11/18/2007- The GlaxoSmithKline diabetes drug Avandia will have a new black box warning added to their product. The Black Box warning is the most severe warning a drug can have, and this is the second warning for Avandia. This second warning may be a little watered-down because it states that the results are not conclusive.
The FDA is warning doctors and patients that Avandia may cause heart attacks. The federal watchdog agency says doctors should monitor “people with type 2 diabetes who have underlying heart disease or who are at high risk of heart attack.” According to Lawyers and Settlements, this will give the company a “seven-year reprieve from further scrutiny.”
The New England Journal of Medicine reported last spring that the drug increases the heart attack risk by 43 percent. Although questions about the drug have been raised since 2000, Janet Woodcock, M.D., the FDA's deputy commissioner for scientific and medical programs, chief medical officer, and acting director of the Center for Drug Evaluation and Research, believes the FDA has moved fast enough.

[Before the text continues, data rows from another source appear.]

Lemma table_plain : Forall (λ entry, plain_walker entry.2) Base.table.
Proof. unfold Base.table. repeat (constructor; [cbn [snd]; plain_entry|]). constructor. Qed.

(** Every walker of the exported registry is plain. *)
Lemma base_plain : plain Walk.base.
Proof.
  intros type walk Hwalk. unfold Walk.base in Hwalk.
  destruct (List.find _ _) as [[name walk']|] eqn:Hfind; [|done].
  injection Hwalk as <-. apply find_some in Hfind as [Hin%list_elem_of_In _].
  pose proof table_plain as Htable. rewrite Forall_forall in Htable.
  by apply (Htable _ Hin).
Qed.

(** *** Trees of calls through a plain registry *)

Lemma calltree_of_unfold base fuel v st ov t :
  calltree_of base fuel v st ov = Some t →
  ∃ fuel' n walk ks,
    fuel = S fuel' ∧ v = VObj n ∧
    base (or_type ov (node_type n)) = Some walk ∧
    calls_of_script (calltree_of base fuel') (walk n st) = Some ks ∧
    t = CallNode (Call_ n st ov) ks.
Proof.
  destruct fuel as [|fuel']; [done|]. cbn.
  destruct v as [| | |n|]; try done.
  destruct (base _) as [walk|] eqn:Hwalk; [|done].
  destruct (calls_of_script _ _) as [ks|] eqn:Hks; [|done].
  intros [= <-]. by exists fuel', n, walk, ks.
Qed.

Lemma calls_of_script_Forall2 (k : value → value → option string → option calltree)
    p ks :
  calls_of_script k p = Some ks →
  Forall2 (λ x t, k x.1.1 x.1.2 x.2 = Some t) (script_calls p) ks.
Proof.
  revert ks. induction p as [| |child st ov rest IH]; intros ks; cbn.
  - intros [= <-]. constructor.
  - done.
  - destruct (k child st ov) as [t|] eqn:Ht; [|done].
    destruct (calls_of_script k rest) as [ts|]; [|done].
    intros [= <-]. constructor; [done|]. by apply IH.
Qed.

Lemma calls_of_script_mono (k k' : value → value → option string → option calltree)
    p ks :
  (∀ child st ov t, k child st ov = Some t → k' child st ov = Some t) →
  calls_of_script k p = Some ks → calls_of_script k' p = Some ks.
Proof.
  intros Hk. revert ks. induction p as [| |child st ov rest IH]; intros ks; cbn; try done.
  destruct (k child st ov) as [t|] eqn:Ht; [|done].
  rewrite (Hk _ _ _ _ Ht).
  destruct (calls_of_script k rest) as [ts|]; [|done].
  by rewrite (IH _ eq_refl).
Qed.

(** More fuel does not change the tree. *)
Lemma calltree_of_mono base fuel fuel' v st ov t :
  calltree_of base fuel v st ov = Some t → (fuel ≤ fuel')%nat →
  calltree_of base fuel' v st ov = Some t.
Proof.
  revert fuel' v st ov t. induction fuel as [|fuel IH]; intros fuel' v st ov t Ht Hle; [done|].
  destruct fuel' as [|fuel']; [lia|]. cbn in *.
  destruct v as [| | |n|]; try done.
  destruct (base _) as [walk|]; [|done].
  destruct (calls_of_script (calltree_of base fuel) _) as [ks|] eqn:Hks; [|done].
  erewrite calls_of_script_mono; [done| |done].
  intros ????. intros. apply IH; [done|lia].
Qed.

Lemma size_kid k d ks : k ∈ ks → (size k < size (CallNode d ks))%nat.
Proof.
  intros Hk. cbn [size]. apply Nat.lt_succ_r.
  induction Hk as [k ks|k k' ks _ IH];
    change (list_sum (map size (?x :: ks))) with (size x + list_sum (map size ks))%nat;
    lia.
Qed.

(** Every call below the root of a tree is the root of the tree of that
    call, a smaller tree that takes less fuel. *)
Lemma calltree_of_below base fuel v st ov t d :
  calltree_of base fuel v st ov = Some t →
  d ∈ flat_map preorder (kids t) →
  ∃ fuel' sub,
    (fuel' < fuel)%nat ∧
    calltree_of base fuel' (VObj (call_node d)) (call_state d) (call_override d)
      = Some sub ∧
    (size sub < size t)%nat.
Proof.
  revert v st ov t d. induction fuel as [|fuel IH]; intros v st ov t d Ht Hd; [done|].
  apply calltree_of_unfold in Ht as (fuel' & n & walk & ks & [= <-] & -> & Hwalk & Hks & ->).
  cbn in Hd. apply elem_of_flat_map in Hd as (k & Hk & Hd).
  apply calls_of_script_Forall2 in Hks.
  destruct (proj1 (list_elem_of_lookup _ _) Hk) as [i Hi].
  destruct (Forall2_lookup_r _ _ _ _ _ Hks Hi) as ([[child st'] ov'] & _ & Hchild).
  cbn in Hchild. pose proof (size_kid _ (Call_ n st ov) _ Hk) as Hsize.
  destruct k as [dk kks]. cbn in Hd. apply elem_of_cons in Hd as [->|Hd].
  - exists fuel, (CallNode dk kks). split; [lia|]. split; [|done].
    pose proof Hchild as Hc.
    apply calltree_of_unfold in Hc as (? & n' & ? & ? & _ & -> & _ & _ & [= -> _]).
    done.
  - destruct (IH _ _ _ _ d Hchild Hd) as (fuel'' & sub & Hlt & Hsub & Hsz).
    exists fuel'', sub. split; [lia|]. split; [done|]. lia.
Qed.

(** The tree of a call depends on the override through the type only. *)
Lemma calltree_of_type base fuel n st ov ov' t :
  calltree_of base fuel (VObj n) st ov = Some t →
  or_type ov' (node_type n) = or_type ov (node_type n) →
  calltree_of base fuel (VObj n) st ov' = Some (CallNode (Call_ n st ov') (kids t)).
Proof.
  destruct fuel as [|fuel]; [done|]. cbn. intros Ht ->.
  destruct (base _) as [walk|]; [|done].
  destruct (calls_of_script _ _) as [ks|]; [|done].
  by injection Ht as <-.
Qed.

(** Through a plain registry every call of the tree of a value is on a
    node of that value, with the state of the first call. *)
Lemma plain_calls base fuel v st ov t :
  plain base →
  calltree_of base fuel v st ov = Some t →
  Forall (λ d, call_node d ∈ subnodes v ∧ call_state d = st) (preorder t).
Proof.
  intros Hplain. revert v st ov t.
  induction fuel as [|fuel IH]; intros v st ov t Ht; [done|].
  apply calltree_of_unfold in Ht as (fuel' & n & walk & ks & [= <-] & -> & Hwalk & Hks & ->).
  cbn [preorder]. constructor.
  { split; [|done]. cbn [call_node]. rewrite subnodes_obj. apply list_elem_of_here. }
  destruct (Hplain _ _ Hwalk n st) as [Hst Hshape].
  apply calls_of_script_Forall2 in Hks.
  apply Forall_flat_map, Forall_forall. intros k Hk.
  destruct (proj1 (list_elem_of_lookup _ _) Hk) as [i Hi].
  destruct (Forall2_lookup_r _ _ _ _ _ Hks Hi) as ([[child st'] ov'] & Hx & Hchild).
  cbn in Hchild. apply list_elem_of_lookup_2 in Hx.
  rewrite Forall_forall in Hst. pose proof (Hst _ Hx) as Hst'. cbn in Hst'. subst st'.
  specialize (IH _ _ _ _ Hchild). eapply Forall_impl; [done|].
  intros d [Hd ->]. split; [|done].
  destruct Hshape as [[override Hself]|Hreach].
  - rewrite Hself in Hx. apply list_elem_of_singleton in Hx. by injection Hx as -> _.
  - rewrite subnodes_obj. apply list_elem_of_further.
    eapply elem_of_submseteq; [|done].
    eapply elem_of_submseteq; [done|].
    by apply (submseteq_flat_map_elem (λ x, subnodes x.1.1) _ (child, st, ov')).
Qed.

"FDA has moved expeditiously to review the cardiovascular risks of this drug so that we could inform patients and doctors at the earliest possible time of our findings," Janet reported. "(The) FDA remains committed to making sure that doctors and patients have the latest information about the risks and benefits of medicines."
Other manufactures of similar drugs in the same class were not let off so easy, according to the Lawyers and Settlements report. The other labels will not say that the results were not conclusive.
Problems for Avandia help the competing drug Actos. Doctors may opt for prescribing Actos since Avandia is the only diabetes drug linked to heart attacks or heart failure. Diabetes patients are more prone to cardiovascular problems.